CIP
di Franca Zuccoli
Il tema della casa, dell’abitare, è un elemento imprescindibile nella vita dell’essere umano, un aspetto che pone punti di riflessione e interrogazione, necessitando di continui approfondimenti e confronti, e che da sempre ha richiesto l’apporto di molte e differenti discipline. Mettere in relazione questa tematica con un’altra “costruzione umana”, il museo, macchina dell’esporre e del condividere, arricchisce il percorso di studio, svelando alcuni fattori che grazie a questo accostamento è possibile evidenziare. Lo scritto qui presentato è frutto di un convegno che ha visto svilupparsi, nell’alveo della Fondazione Museo Ettore Guatelli e del lavoro del suo comitato scientifico, uno stretto dialogo.
Il convegno, nato grazie a questa articolata tessitura, è risultato un ricco e fecondo banco di prova, in cui ogni partecipante ha potuto, partendo da assunti che nascevano dalla propria disciplina di riferimento e dai propri ambiti di ricerca, approfondire le tematiche proposte, portando uno sguardo e un punto di vista, in un meticciamento e uno scambio costante di esperienze, pensieri, ricerche. La scelta del titolo di questo contributo “Il museo-casa e le case che diventano musei. Luoghi per esplorare, conoscere, riflettere” rimanda, infatti prioritariamente, all’ambito di studio e ricerca proprio della pedagogia e della didattica del patrimonio, che pone una forte attenzione al percorso di partecipazione, mediazione, interpretazione all’interno dei luoghi di una cultura intesa come forma viva, in dialogo, in ascolto, pronta a trasformarsi nel divenire sociale.

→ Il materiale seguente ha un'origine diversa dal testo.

(* ===== verification/Gather.v ===== *)
(** * The data of connections (service/network: connection.go, connection_handler.go, dns.go)

    Creating connections from packets, gathering process and domain, feature flags,
    firewall handlers, and the table of DNS request connections.  [PacketEnv] is what
    packet handling asks of the rest of the program and of the system. *)

From S2P Require Import Prelude GoStrings GoText GoNet NetUtils Reference Entity GoNum NavMap NavRoutes Endpoints Profile.
From S2P Require Import Connection Firewall Packets Conns.

(** ** Environment *)

(** Of the domain an IP was resolved from, what connections take over. *)
Record Resolved := mkResolved { ResDomain : str; ResCNAMEs : list str; ResScope : option IPScope }.
(** A user account: state, end of the subscription (if there is one and it has an
    end), and the features of the current plan ([access/account/types.go]). *)
Record User := mkUser { UState : str; SubscriptionEnds : option Z; PlanFeatures : option (list str) }.
Inductive UserResult := UserError | NotLoggedIn | LoggedIn (u : User).
(** A parsed DNS message: the first question, and the answers if there are any. *)
Record DNSMsg := mkDNSMsg { DNSQuestion : option (str * Z); DNSAnswer : list str }.

Class PacketEnv := {
  filterEnabled : bool; permanentVerdicts : bool; dnsQueryInterception : bool;
  tunnelEnabled : bool; useCommunityNodes : bool;
  (** The matcher of nameserver IPs, once it is set. *)
  nameserverIPMatcher : option (IP -> bool);
  apiPortSet : bool; apiIP : IP; apiPort : Z;
  (** [GetPidOfConnection]: the PID and the direction. *)
  GetPidOfConnection : Info -> Z * bool;
  GetProcessWithProfile : Z -> option Process;
  SystemProcessID : Z;
  (** [resolver.GetIPInfo], after a number of flushes of the DNS monitor: the most
      recent domain, if the record has one. *)
  GetIPInfo : nat -> str -> str -> option (option Resolved);
  onWindows : bool;
  (** Whether the [n]th flush of the DNS monitor succeeds. *)
  monitorFlush : nat -> bool;
  captivePortal : IP * str;
  GetUser : UserResult;
  (** The registered inspectors with their verdicts. *)
  inspectors : list ((Connection -> Packet -> Z) * Verdict);
  ClientReady : bool;
  exceptIPv4 : IP; exceptIPv6 : IP;
  (** The state of the home hub. *)
  GetHome : option PinState;
  DNSExitHubPolicy : option (list (option Endpoint));
  IsResolverAddress : IP -> Z -> bool;
  StopTunnelOk : bool;
  (** The third-party DNS library. *)
  Unpack : list Z -> option DNSMsg;
  (** [state.Exists]: whether the system knows the connection. *)
  stateExists : Conn -> bool;
  (** [RefetchProfile]: the new scoped ID and profile. *)
  refetchProfile : Process -> option (str * LayeredProfile);
}.

Definition UserStateApproved : str := $"approved".
Definition FeatureHistory : str := $"history".
Definition FeatureBWVis : str := $"bw-vis".
Definition MayUse (now : Z) (featureID : str) (u : option User) : bool :=
  match u with
  | None => false
  | Some u =>
      eqs (UState u) UserStateApproved &&
      match SubscriptionEnds u with None => false | Some ends => negb (ends <? now) end &&
      match PlanFeatures u with
      | None => false
      | Some fs => bool_decide (featureID = []) || bool_decide (featureID ∈ fs)
      end
  end.

Section gather.
Context {IE : IntelEnv} {UT : UnicodeTables} {PE : PacketEnv} (g : Cfg).

(** ** Firewall handlers *)
Definition SetFirewallHandler (h : FirewallHandler) : H unit :=
  c ← getC;
  (if pktQueueActive c then mret tt else
   modC (fun c => c <| pktQueue := [] |> <| queueClosed := false |> <| pktQueueSet := true |> <| pktQueueActive := true |>)) ;;
  (if firewallHandler c then mret tt else modC (fun c => c <| worker := Starting |>)) ;;
  modC (fun c => c <| firewallHandler := Some h |>).
Definition UpdateFirewallHandler (h : FirewallHandler) : H unit :=
  modC (fun c => if firewallHandler c then c <| firewallHandler := Some h |> else c).
Definition StopFirewallHandler : H unit :=
  modC (fun c =>
    let c := c <| firewallHandler := None |> in
    let c := if pktQueueActive c then c <| queueClosed := true |> <| pktQueueActive := false |> else c in
    c <| pktQueueSet := false |>).
Definition HSaveWhenFinished : H unit := modConn SaveWhenFinished.

(** ** Feature flags *)
(** An error of the account other than a missing login leaves the flags alone. *)
Definition UpdateFeatures : H unit :=
  s ← getS;
  let update (user : option User) :=
    modC (fun c => c <| HistoryEnabled := false |>) ;;
    c ← getC;
    (if Internal (core c) then mret tt else
     e ← entityH;
     if IsLocalhost (EIPScope e) then mret tt
     else if MayUse (now s) FeatureHistory user then
       match ProcProfile (process (core c)) with
       | None => mret tt
       | Some lp =>
           b ← onConn (option_ g EnableHistory);
           modC (fun c => c <| HistoryEnabled := b |>)
       end
     else mret tt) ;;
    modC (fun c => c <| BandwidthEnabled := MayUse (now s) FeatureBWVis user |>) in
  match GetUser with
  | UserError => mret tt
  | NotLoggedIn => update None
  | LoggedIn u => update (Some u)
  end.

(** ** New connections *)
(** 2020-01-01 *)
Definition tooOldTimestamp : Z := 1577836800.
Definition emptyReason : Reason := mkReasonInfo [] [] [] NoCtx.
Definition incompleteCore (i : Info) : Connection :=
  mkConn IPConnection [] (PktInbound i) (PktProtocol i) [] Undefined 0 None None VerdictUndecided emptyReason
    0 false false false false None false 0.
Definition newConn (ref : nat) (id : str) (i : Info) (now : Z) : Conn := {|
  connRef := ref; ConnID := id; IPVersion := Version i; PID := PktPID i; core := incompleteCore i; ProcCtx := noContext;
  External := false; ConnectionEstablished := false; VerdictPermanent := false; Tunneled := false; TunnelOpts := None;
  hasTunnel := false; Started := if SeenAt i <? tooOldTimestamp then now else SeenAt i; lastSeen := SeenAt i;
  HistoryEnabled := false; BandwidthEnabled := false; BytesReceived := 0; BytesSent := 0; firewallHandler := None;
  pktQueueActive := false; pktQueueSet := false; pktQueue := []; queueClosed := false; worker := NoWorker;
  activeInspectors := None; keySet := false; addedToMetrics := false; deleted := false;
|}.
(** The object is put on the heap and into the table. *)
Definition NewIncompleteConnection (pkt : Packet) (s : Sys) : Conn * Sys :=
  let c := newConn (length (heap s)) (GetConnectionID pkt) (info pkt) (now s) in
  (c, s <| heap ::= fun l => l ++ [c] |> <| conns ::= add c |>).

(** ** DNS request connections (dns.go) *)
Definition getDNSRequestConnectionKey (i : Info) : option str :=
  if SrcPort i =? 0 then None
  else Some (Itoa (PktProtocol i) ++ $"-" ++ IPString (Src i) ++ $"-" ++ Itoa (SrcPort i)).
Definition SaveDNSRequestConnection (pkt : Packet) : H unit :=
  c ← getC;
  if (PID c =? UndefinedProcessID) || (PID c =? SystemProcessID) then mret tt else
  match getDNSRequestConnectionKey (info pkt) with
  | None => mret tt
  | Some key => modS (fun s => s <| dnsRequestConnections ::= <[key := connRef c]> |>)
  end.
Definition GetDNSRequestConnection (i : Info) (s : Sys) : option Conn :=
  key ← getDNSRequestConnectionKey i; ref ← dnsRequestConnections s !! key; heap s !! ref.
Definition cleanDNSRequestConnections (s : Sys) : Sys :=
  s <| dnsRequestConnections ::= filter (fun kr =>
    match heap s !! kr.2 with
    | Some c => negb ((0 <? Ended (core c)) && (Ended (core c) <? now s - 3)) | None => true end = true) |>.
(** A, AAAA, SVCB and HTTPS. *)
Definition supportedDomainToIPRecordTypes : list Z := [1; 28; 64; 65].
Definition IsSupportDNSRecordType (rrType : Z) : bool := bool_decide (rrType ∈ supportedDomainToIPRecordTypes).
Definition dnsTypeString (t : Z) : str :=
  if t =? 1 then $"A" else if t =? 28 then $"AAAA" else if t =? 64 then $"SVCB" else $"HTTPS".
Definition getDNSRequestCacheKey (pid : Z) (fqdn : str) (qType : Z) : str :=
  Itoa pid ++ $"/" ++ fqdn ++ dnsTypeString qType.
Definition removeOpenDNSRequest (pid : Z) (fqdn : str) (s : Sys) : Sys :=
  let removeFor pid (m : gmap str nat) :=
    foldl (fun m t => delete (getDNSRequestCacheKey pid fqdn t) m) m supportedDomainToIPRecordTypes in
  s <| openDNSRequests ::= fun m =>
    let m := removeFor pid m in
    if pid =? UnidentifiedProcessID then m else removeFor UnidentifiedProcessID m |>.

(** ** Gathering *)
Definition getProcessContext (p : Process) : ProcessContext :=
  match LocalProfileWithoutLocking (profile p) with
  | None => mkPC (Name p) (Path p) (Pid p) [] []
  | Some pr => mkPC (Name p) (Path p) (Pid p) (ID pr) (Source pr)
  end.
(** [RevisionCnt] of a profile that may be nil. *)
Definition RevisionCnt (lp : option LayeredProfile) : Z := match lp with None => 0 | Some lp => RevisionCounter lp end.
Definition shouldWaitForDomain (k : Connection) (e : Entity) : bool :=
  bool_decide (EIPScope e = Global) && negb (Inbound k) && negb (IsICMP (Protocol e)).

(** The record of the IP, of the profile's scope or else of the global one. *)
Definition lookupIP (n : nat) (scope ip : str) : option (option Resolved) :=
  match GetIPInfo n scope ip with Some r => Some r | None => GetIPInfo n $"global" ip end.
(** The retries on Windows, after [n] flushes. *)
Fixpoint retryLookup (tries n : nat) (scope ip : str) : option (option Resolved) :=
  match tries with
  | O => None
  | S tries =>
      if monitorFlush n then
        match lookupIP (S n) scope ip with Some r => Some r | None => retryLookup tries (S n) scope ip end
      else None
  end.
Definition optIP (ip : IP) : option IP := if bool_decide (ip = []) then None else Some ip.

Definition setEndpoints (pkt : Packet) : H unit :=
  let i := info pkt in
  modConn (fun k => k <| entity := Some (EntityInit (DstPort i)
    (newEntity (optIP (RemoteIP i)) (u8 (PktProtocol i)) (RemotePort i) [] [])) |>) ;;
  modConn (SetLocalIP (InfoLocalIP i)) ;;
  modConn (fun k => k <| LocalPort := InfoLocalPort i |>) ;;
  e ← entityH;
  modConn (fun k => k <| Scope := connScope (Inbound k) (EIPScope e) |>).
(** The process and what follows from its profile. *)
Definition gatherProcess : H unit :=
  c ← getC;
  (match process (core c) with
   | Some _ => mret tt
   | None => modConn (fun k => k <| process := GetProcessWithProfile (PID c) |>)
   end) ;;
  c ← getC;
  match process (core c) with
  | None => mret tt
  | Some p =>
      if negb (ProfileRevisionCounter (core c) =? 0) then mret tt else
      modC (fun c => c <| ProcCtx := getProcessContext p |>) ;;
      modConn (fun k => k <| ProfileRevisionCounter := RevisionCnt (profile p) |>) ;;
      match LocalProfileWithoutLocking (profile p) with
      | None => mret tt
      | Some pr => modConn (fun k => k <| Internal := Profile.Internal pr |>) ;; UpdateFeatures
      end
  end.
Context {FE : FirewallEnv}.
Definition setDomain (d : str) : H unit :=
  e ← entityH; modConn (fun k => k <| Scope := d |> <| entity := Some (e <| Domain := d |>) |>).
Definition gatherDomain (pkt : Packet) : H unit :=
  c ← getC; e ← entityH;
  (match ProcProfile (process (core c)) with
   | None => mret tt
   | Some lp =>
       if negb (bool_decide (Domain e = [])) then mret tt else
       pr ← hderef (localProfile lp);
       let ip := IPString (RemoteIP (info pkt)) in
       let info := match lookupIP 0 (ID pr) ip with
                   | Some r => Some r
                   | None => if onWindows && ResolverIsDisabled && shouldWaitForDomain (core c) e
                             then retryLookup 4 0 (ID pr) ip else None
                   end in
       match info with
       | Some (Some r) =>
           setDomain (ResDomain r) ;;
           e ← entityH;
           modConn (fun k => k <| entity := Some (e <| CNAME := ResCNAMEs r |>) |> <| ResolverScope := ResScope r |>) ;;
           p ← processH;
           modS (removeOpenDNSRequest (Pid p) (ResDomain r))
       | _ => mret tt
       end
   end) ;;
  e ← entityH;
  if bool_decide (Domain e = []) && IPEqual (RemoteIP (info pkt)) captivePortal.1
  then setDomain captivePortal.2 else mret tt.
Definition GatherConnectionInfo (pkt : Packet) : H unit :=
  c ← getC;
  (if entity (core c) then mret tt else setEndpoints pkt) ;;
  (if PID c =? UndefinedProcessID then
     let '(pid, inbound) := GetPidOfConnection (info pkt) in
     modC (fun c => c <| PID := pid |>) ;; modConn (fun k => k <| Inbound := inbound |>)
   else mret tt) ;;
  if InfoOnly pkt then mret tt else
  gatherProcess ;;
  gatherDomain pkt ;;
  modConn (fun k => match ProcProfile (process k), entity k with
                    | Some _, Some _ => k <| dataComplete := true |> | _, _ => k end) ;;
  HSaveWhenFinished.
End gather.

Per affrontare questa tematica il primo punto di partenza è stato, per me, il ricordo di un’esperienza legata all’esposizione di Alessandro Mendini “Quali cose siamo” per la terza edizione del Triennale Design Museum nel 2010. La domanda che Silvana Annicchiarico, allora direttrice del Museo del Design, poneva ogni anno ai differenti curatori individuati era quella di provare a esplicitare cosa fosse il design italiano, grazie a un’esposizione, con tematizzazioni dalle ampie prospettive, nella formula innovativa di un museo mutante. «Nelle nostre intenzioni e nei nostri auspici, ogni nuova edizione del Museo corrisponde a un nuovo modo di interrogare il design italiano e di raccontarne la storia» (Annicchiarico in Mendini, 2010: 27)
Mendini, per rispondere a questo interrogativo, attuò una ricerca ricca ed estremamente approfondita, quasi enciclopedica, arrivando a individuare 794 oggetti, con una precisa selezione di partenza. Così descrive questo insieme:
«Si tratta di una raccolta ragionata di oggetti messi uno accanto all’altro. Oggetti come fossero stelle cadenti, oggetti arrivati da vari luoghi e da situazioni una indipendente dall’altra, ma tutte motivate da un significato. Sono lì per un motivo. Ciascuno di loro ha (ed è) una storia. Messi assieme questi oggetti creano delle relazioni, dei rimandi, segni, segnali e informazioni complesse. Appoggiati l’uno accanto all’altro, essi formano una visione, un museo, un possibile organigramma del design italiano, possono farci capire “con quali cose siamo”, e anche “quali cose siamo”» (Mendini, 2010: 31).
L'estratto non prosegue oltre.